▶ Task brief: Somewhere below are a line with "Definition remove_if (t" and a later line with "Proof. apply table_new_get. Qed.". Output exactly those lines and all lines between them.

▶ Exercise materials:
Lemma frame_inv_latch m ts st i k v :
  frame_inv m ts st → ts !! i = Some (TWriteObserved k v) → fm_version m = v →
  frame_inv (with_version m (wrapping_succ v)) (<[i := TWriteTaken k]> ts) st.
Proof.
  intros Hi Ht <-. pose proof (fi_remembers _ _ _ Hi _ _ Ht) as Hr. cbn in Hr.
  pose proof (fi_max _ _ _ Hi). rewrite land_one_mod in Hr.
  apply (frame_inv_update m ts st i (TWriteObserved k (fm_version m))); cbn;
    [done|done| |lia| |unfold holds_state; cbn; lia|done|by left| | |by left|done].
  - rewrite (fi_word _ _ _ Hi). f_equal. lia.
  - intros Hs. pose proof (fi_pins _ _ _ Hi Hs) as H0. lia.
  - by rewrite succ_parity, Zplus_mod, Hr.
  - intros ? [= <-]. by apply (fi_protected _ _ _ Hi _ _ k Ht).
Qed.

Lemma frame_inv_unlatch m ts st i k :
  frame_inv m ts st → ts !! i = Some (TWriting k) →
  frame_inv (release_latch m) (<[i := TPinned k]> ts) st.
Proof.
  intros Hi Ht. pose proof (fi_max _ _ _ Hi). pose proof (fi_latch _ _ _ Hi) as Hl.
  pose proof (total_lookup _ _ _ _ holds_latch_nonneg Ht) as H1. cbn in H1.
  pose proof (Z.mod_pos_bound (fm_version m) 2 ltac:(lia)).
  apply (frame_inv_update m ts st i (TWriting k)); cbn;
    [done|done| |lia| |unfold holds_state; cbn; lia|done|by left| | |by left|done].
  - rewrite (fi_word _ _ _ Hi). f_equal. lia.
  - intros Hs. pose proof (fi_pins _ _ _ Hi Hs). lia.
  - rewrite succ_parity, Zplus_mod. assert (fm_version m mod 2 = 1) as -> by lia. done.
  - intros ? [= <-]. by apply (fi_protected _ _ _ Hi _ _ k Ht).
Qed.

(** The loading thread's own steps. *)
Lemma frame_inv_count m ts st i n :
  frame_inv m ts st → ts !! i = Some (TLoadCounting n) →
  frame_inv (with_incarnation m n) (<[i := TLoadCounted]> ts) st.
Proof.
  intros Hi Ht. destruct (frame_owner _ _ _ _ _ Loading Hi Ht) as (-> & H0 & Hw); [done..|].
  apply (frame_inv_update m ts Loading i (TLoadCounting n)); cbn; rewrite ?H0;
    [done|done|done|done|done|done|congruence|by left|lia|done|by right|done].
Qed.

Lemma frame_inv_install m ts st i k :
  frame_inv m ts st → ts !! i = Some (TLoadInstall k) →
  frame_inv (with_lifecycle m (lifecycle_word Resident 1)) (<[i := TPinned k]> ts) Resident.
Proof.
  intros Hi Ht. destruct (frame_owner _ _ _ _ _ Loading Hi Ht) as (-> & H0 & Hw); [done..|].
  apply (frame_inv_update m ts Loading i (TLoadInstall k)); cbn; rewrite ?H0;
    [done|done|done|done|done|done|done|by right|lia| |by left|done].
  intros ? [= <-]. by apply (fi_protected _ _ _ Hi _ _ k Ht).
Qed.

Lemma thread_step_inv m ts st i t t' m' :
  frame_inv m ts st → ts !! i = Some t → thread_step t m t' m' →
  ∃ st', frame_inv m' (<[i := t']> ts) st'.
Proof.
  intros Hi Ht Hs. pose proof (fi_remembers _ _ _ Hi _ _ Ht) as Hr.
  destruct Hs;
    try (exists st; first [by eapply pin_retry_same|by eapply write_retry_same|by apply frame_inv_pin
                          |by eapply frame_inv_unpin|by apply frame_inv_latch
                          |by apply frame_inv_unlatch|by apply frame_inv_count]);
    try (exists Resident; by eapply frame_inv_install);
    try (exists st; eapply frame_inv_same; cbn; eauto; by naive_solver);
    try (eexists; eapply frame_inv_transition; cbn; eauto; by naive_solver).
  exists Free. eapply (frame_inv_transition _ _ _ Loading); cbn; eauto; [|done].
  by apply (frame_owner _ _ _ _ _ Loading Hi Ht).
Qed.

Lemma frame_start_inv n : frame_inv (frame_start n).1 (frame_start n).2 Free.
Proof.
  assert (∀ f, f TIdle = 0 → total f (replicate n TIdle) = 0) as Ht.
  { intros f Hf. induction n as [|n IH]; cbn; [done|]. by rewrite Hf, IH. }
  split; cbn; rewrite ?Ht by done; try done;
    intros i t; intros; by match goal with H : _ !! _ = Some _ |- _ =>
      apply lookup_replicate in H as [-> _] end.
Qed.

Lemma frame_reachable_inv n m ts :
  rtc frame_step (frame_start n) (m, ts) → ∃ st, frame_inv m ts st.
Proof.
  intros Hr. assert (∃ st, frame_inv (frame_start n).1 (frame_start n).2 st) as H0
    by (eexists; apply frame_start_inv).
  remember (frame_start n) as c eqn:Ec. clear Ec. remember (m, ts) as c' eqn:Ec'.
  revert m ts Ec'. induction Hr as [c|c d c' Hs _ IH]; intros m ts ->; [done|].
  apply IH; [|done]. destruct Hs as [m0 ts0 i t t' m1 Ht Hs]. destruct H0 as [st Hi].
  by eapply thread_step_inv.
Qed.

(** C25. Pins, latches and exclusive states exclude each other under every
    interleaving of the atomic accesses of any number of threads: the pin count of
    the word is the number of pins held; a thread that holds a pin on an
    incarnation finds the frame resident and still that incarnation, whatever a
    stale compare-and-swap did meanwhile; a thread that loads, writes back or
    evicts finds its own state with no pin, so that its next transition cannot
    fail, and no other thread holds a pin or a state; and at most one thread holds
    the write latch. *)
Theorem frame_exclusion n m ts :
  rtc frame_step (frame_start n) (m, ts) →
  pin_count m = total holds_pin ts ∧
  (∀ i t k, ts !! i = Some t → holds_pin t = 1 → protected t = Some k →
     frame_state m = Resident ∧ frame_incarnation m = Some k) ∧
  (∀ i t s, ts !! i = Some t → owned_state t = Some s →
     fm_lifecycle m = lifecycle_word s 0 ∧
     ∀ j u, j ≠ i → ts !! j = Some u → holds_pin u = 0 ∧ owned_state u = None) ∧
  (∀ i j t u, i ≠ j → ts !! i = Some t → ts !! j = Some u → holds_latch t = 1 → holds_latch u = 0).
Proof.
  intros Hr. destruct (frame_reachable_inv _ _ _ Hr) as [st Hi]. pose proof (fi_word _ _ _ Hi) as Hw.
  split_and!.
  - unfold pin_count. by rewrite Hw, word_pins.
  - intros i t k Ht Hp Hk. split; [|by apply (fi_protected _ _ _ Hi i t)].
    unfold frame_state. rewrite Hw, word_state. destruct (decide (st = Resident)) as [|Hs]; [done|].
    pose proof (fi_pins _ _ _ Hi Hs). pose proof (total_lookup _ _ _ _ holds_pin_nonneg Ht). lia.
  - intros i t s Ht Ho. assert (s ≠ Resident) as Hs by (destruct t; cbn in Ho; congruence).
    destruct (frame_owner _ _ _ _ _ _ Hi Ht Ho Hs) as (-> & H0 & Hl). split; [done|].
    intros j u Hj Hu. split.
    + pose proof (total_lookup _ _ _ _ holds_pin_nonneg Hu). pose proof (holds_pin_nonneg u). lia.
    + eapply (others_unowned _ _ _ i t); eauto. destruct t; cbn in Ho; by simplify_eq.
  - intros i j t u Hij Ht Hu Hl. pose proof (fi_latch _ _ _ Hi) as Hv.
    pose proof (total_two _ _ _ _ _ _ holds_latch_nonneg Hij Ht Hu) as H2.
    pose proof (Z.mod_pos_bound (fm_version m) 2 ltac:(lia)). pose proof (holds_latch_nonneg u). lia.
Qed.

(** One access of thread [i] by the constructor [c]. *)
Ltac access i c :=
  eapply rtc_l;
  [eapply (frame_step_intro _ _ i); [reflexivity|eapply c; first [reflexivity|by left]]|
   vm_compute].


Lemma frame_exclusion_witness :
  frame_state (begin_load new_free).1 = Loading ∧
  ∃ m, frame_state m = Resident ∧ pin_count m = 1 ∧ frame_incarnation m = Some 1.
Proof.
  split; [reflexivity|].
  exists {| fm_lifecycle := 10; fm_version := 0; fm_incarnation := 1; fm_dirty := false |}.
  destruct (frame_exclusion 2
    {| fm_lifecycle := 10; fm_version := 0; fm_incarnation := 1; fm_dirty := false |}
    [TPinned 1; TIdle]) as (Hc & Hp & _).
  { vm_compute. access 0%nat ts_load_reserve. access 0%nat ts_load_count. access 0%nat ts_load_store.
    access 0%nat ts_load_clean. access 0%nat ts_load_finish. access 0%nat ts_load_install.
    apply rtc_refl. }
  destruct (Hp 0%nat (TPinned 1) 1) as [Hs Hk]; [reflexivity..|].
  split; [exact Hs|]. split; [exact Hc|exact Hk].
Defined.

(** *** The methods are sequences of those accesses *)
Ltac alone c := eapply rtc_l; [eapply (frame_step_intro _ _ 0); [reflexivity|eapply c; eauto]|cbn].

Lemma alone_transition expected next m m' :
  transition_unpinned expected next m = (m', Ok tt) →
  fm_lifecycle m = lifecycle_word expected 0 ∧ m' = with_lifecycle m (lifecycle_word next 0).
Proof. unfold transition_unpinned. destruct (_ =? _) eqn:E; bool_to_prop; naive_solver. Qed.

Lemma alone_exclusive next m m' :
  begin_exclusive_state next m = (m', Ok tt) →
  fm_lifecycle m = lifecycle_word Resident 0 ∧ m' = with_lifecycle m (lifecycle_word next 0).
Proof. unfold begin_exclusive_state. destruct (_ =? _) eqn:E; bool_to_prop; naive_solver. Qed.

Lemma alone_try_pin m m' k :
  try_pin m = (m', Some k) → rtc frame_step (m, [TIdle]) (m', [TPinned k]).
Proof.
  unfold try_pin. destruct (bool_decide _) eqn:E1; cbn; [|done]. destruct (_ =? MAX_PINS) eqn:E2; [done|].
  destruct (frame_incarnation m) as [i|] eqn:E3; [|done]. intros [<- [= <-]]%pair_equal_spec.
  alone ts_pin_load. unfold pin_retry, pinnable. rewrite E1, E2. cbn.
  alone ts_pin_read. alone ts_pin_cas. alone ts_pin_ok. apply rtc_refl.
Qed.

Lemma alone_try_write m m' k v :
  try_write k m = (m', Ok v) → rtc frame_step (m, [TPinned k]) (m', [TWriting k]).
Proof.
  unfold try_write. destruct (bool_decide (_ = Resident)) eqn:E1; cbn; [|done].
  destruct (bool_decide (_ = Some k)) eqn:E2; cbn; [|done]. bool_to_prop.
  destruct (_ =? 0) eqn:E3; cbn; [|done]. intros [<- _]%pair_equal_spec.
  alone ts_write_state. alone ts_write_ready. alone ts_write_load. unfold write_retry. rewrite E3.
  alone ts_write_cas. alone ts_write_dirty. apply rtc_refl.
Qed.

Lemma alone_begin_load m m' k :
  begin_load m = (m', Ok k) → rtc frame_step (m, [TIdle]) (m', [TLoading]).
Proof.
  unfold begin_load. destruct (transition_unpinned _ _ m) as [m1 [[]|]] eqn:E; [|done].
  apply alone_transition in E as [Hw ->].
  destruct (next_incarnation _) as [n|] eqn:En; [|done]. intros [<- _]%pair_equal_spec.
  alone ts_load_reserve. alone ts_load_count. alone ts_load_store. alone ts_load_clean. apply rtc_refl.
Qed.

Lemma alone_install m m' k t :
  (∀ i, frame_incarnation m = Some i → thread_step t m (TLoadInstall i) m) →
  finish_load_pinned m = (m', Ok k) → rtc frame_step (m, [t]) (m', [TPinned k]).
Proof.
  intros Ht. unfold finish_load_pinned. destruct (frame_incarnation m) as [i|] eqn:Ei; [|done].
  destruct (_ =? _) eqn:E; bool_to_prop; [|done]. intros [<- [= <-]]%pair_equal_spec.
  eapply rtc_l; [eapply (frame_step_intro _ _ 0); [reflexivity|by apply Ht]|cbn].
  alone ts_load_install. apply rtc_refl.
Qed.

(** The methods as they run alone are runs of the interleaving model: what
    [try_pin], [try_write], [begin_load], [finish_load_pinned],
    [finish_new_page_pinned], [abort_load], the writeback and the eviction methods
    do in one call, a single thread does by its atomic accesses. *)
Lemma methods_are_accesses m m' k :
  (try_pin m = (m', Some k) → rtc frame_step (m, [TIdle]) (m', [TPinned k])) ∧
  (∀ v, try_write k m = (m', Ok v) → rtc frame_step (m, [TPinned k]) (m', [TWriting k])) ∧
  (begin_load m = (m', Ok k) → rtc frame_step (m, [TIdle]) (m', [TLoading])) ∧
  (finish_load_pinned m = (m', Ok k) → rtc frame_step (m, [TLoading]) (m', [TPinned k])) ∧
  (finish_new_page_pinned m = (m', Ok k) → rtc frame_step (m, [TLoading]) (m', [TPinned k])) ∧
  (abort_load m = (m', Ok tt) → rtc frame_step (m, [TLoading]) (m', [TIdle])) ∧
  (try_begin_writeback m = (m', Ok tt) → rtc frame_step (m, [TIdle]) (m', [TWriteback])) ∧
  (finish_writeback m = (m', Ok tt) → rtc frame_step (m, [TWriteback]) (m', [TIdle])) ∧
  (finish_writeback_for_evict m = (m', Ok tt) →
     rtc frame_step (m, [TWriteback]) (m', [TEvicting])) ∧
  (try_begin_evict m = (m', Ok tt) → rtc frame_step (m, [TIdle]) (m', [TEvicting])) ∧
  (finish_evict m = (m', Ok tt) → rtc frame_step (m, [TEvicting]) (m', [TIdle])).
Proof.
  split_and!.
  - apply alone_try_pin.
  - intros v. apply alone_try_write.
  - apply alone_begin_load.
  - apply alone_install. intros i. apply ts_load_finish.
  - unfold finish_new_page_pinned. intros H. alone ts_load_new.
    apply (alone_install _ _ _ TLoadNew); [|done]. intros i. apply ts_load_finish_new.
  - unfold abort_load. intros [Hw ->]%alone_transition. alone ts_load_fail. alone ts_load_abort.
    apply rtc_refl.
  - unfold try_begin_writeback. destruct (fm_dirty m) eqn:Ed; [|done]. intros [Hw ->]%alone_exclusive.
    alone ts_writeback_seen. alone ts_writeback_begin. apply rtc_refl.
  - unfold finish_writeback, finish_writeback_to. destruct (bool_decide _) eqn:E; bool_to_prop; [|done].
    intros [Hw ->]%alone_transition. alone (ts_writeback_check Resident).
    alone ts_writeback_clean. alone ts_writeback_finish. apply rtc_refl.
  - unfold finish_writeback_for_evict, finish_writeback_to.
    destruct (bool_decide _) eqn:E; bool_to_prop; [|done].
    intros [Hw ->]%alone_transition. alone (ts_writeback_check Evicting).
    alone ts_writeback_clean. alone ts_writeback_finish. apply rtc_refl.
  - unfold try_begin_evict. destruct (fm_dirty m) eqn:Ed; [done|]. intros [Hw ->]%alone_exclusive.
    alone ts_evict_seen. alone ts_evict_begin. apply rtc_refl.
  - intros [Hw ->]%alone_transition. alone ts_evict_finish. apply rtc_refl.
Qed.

---

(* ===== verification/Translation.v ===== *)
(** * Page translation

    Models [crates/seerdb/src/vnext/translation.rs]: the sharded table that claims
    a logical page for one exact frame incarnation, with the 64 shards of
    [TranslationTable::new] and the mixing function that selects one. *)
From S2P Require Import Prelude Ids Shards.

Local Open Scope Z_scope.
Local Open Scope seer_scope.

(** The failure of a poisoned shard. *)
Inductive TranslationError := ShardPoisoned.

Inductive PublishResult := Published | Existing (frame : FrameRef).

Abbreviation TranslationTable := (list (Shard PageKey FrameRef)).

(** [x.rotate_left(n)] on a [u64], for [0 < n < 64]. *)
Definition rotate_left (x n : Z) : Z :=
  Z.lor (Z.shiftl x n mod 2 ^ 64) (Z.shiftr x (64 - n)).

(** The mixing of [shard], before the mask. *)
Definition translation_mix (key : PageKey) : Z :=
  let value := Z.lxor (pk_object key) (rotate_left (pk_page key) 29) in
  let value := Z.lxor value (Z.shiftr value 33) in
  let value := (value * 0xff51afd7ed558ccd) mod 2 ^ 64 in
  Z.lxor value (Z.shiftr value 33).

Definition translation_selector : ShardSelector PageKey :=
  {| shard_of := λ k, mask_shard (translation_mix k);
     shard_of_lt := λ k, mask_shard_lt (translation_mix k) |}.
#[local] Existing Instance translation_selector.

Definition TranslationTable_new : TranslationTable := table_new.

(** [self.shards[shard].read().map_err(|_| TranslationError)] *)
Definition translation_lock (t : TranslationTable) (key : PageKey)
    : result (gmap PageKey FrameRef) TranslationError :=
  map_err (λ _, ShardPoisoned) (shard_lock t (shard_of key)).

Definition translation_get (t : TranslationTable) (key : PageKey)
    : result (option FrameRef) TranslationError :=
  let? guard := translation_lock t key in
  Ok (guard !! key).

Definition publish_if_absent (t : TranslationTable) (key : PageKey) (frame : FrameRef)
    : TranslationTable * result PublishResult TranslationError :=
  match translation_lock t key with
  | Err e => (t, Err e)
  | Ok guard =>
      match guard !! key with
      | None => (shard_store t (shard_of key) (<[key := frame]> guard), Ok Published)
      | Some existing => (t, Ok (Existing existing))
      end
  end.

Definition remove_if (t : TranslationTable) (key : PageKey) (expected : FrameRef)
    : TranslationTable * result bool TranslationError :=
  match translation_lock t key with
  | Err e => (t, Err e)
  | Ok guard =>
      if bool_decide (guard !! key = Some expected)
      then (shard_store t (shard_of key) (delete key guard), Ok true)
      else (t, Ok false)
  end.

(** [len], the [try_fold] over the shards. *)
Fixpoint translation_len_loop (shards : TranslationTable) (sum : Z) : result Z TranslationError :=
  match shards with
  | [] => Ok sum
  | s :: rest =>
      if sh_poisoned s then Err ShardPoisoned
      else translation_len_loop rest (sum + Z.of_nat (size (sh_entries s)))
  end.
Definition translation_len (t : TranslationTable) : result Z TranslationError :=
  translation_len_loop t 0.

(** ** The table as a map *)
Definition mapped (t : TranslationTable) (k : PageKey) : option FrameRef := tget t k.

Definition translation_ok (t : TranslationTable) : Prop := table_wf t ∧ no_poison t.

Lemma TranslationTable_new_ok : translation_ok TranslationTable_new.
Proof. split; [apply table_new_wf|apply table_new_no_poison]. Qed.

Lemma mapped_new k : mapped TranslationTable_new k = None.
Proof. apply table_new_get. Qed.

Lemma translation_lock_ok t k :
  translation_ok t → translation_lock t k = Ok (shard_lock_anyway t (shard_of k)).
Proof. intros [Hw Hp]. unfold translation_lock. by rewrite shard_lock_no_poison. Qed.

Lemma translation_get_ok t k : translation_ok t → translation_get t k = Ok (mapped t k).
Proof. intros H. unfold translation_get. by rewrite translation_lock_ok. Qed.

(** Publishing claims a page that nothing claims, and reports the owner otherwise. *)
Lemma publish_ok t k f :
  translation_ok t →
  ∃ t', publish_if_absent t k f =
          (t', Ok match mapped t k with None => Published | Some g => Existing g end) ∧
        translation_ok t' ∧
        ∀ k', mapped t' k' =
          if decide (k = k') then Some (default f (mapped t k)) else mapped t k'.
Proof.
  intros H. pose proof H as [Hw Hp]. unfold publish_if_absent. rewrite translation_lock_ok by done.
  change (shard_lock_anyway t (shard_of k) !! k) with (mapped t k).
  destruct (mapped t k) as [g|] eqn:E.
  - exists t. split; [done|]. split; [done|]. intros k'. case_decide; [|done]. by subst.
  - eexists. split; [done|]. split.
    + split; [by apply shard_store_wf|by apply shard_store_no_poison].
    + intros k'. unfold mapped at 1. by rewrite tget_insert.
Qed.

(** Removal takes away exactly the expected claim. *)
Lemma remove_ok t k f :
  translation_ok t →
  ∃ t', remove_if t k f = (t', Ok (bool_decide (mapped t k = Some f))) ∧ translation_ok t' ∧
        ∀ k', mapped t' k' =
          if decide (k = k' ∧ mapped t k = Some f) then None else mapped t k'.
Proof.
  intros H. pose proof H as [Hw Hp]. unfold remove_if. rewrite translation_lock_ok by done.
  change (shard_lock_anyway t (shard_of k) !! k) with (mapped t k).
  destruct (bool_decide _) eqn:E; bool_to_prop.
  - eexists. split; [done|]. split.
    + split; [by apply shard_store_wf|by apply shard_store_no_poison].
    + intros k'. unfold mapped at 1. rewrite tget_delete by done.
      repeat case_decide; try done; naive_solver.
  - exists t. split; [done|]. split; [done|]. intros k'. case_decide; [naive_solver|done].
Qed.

▶ Exercise output:
Definition remove_if (t : TranslationTable) (key : PageKey) (expected : FrameRef)
    : TranslationTable * result bool TranslationError :=
  match translation_lock t key with
  | Err e => (t, Err e)
  | Ok guard =>
      if bool_decide (guard !! key = Some expected)
      then (shard_store t (shard_of key) (delete key guard), Ok true)
      else (t, Ok false)
  end.

(** [len], the [try_fold] over the shards. *)
Fixpoint translation_len_loop (shards : TranslationTable) (sum : Z) : result Z TranslationError :=
  match shards with
  | [] => Ok sum
  | s :: rest =>
      if sh_poisoned s then Err ShardPoisoned
      else translation_len_loop rest (sum + Z.of_nat (size (sh_entries s)))
  end.
Definition translation_len (t : TranslationTable) : result Z TranslationError :=
  translation_len_loop t 0.

(** ** The table as a map *)
Definition mapped (t : TranslationTable) (k : PageKey) : option FrameRef := tget t k.

Definition translation_ok (t : TranslationTable) : Prop := table_wf t ∧ no_poison t.

Lemma TranslationTable_new_ok : translation_ok TranslationTable_new.
Proof. split; [apply table_new_wf|apply table_new_no_poison]. Qed.

Lemma mapped_new k : mapped TranslationTable_new k = None.
Proof. apply table_new_get. Qed.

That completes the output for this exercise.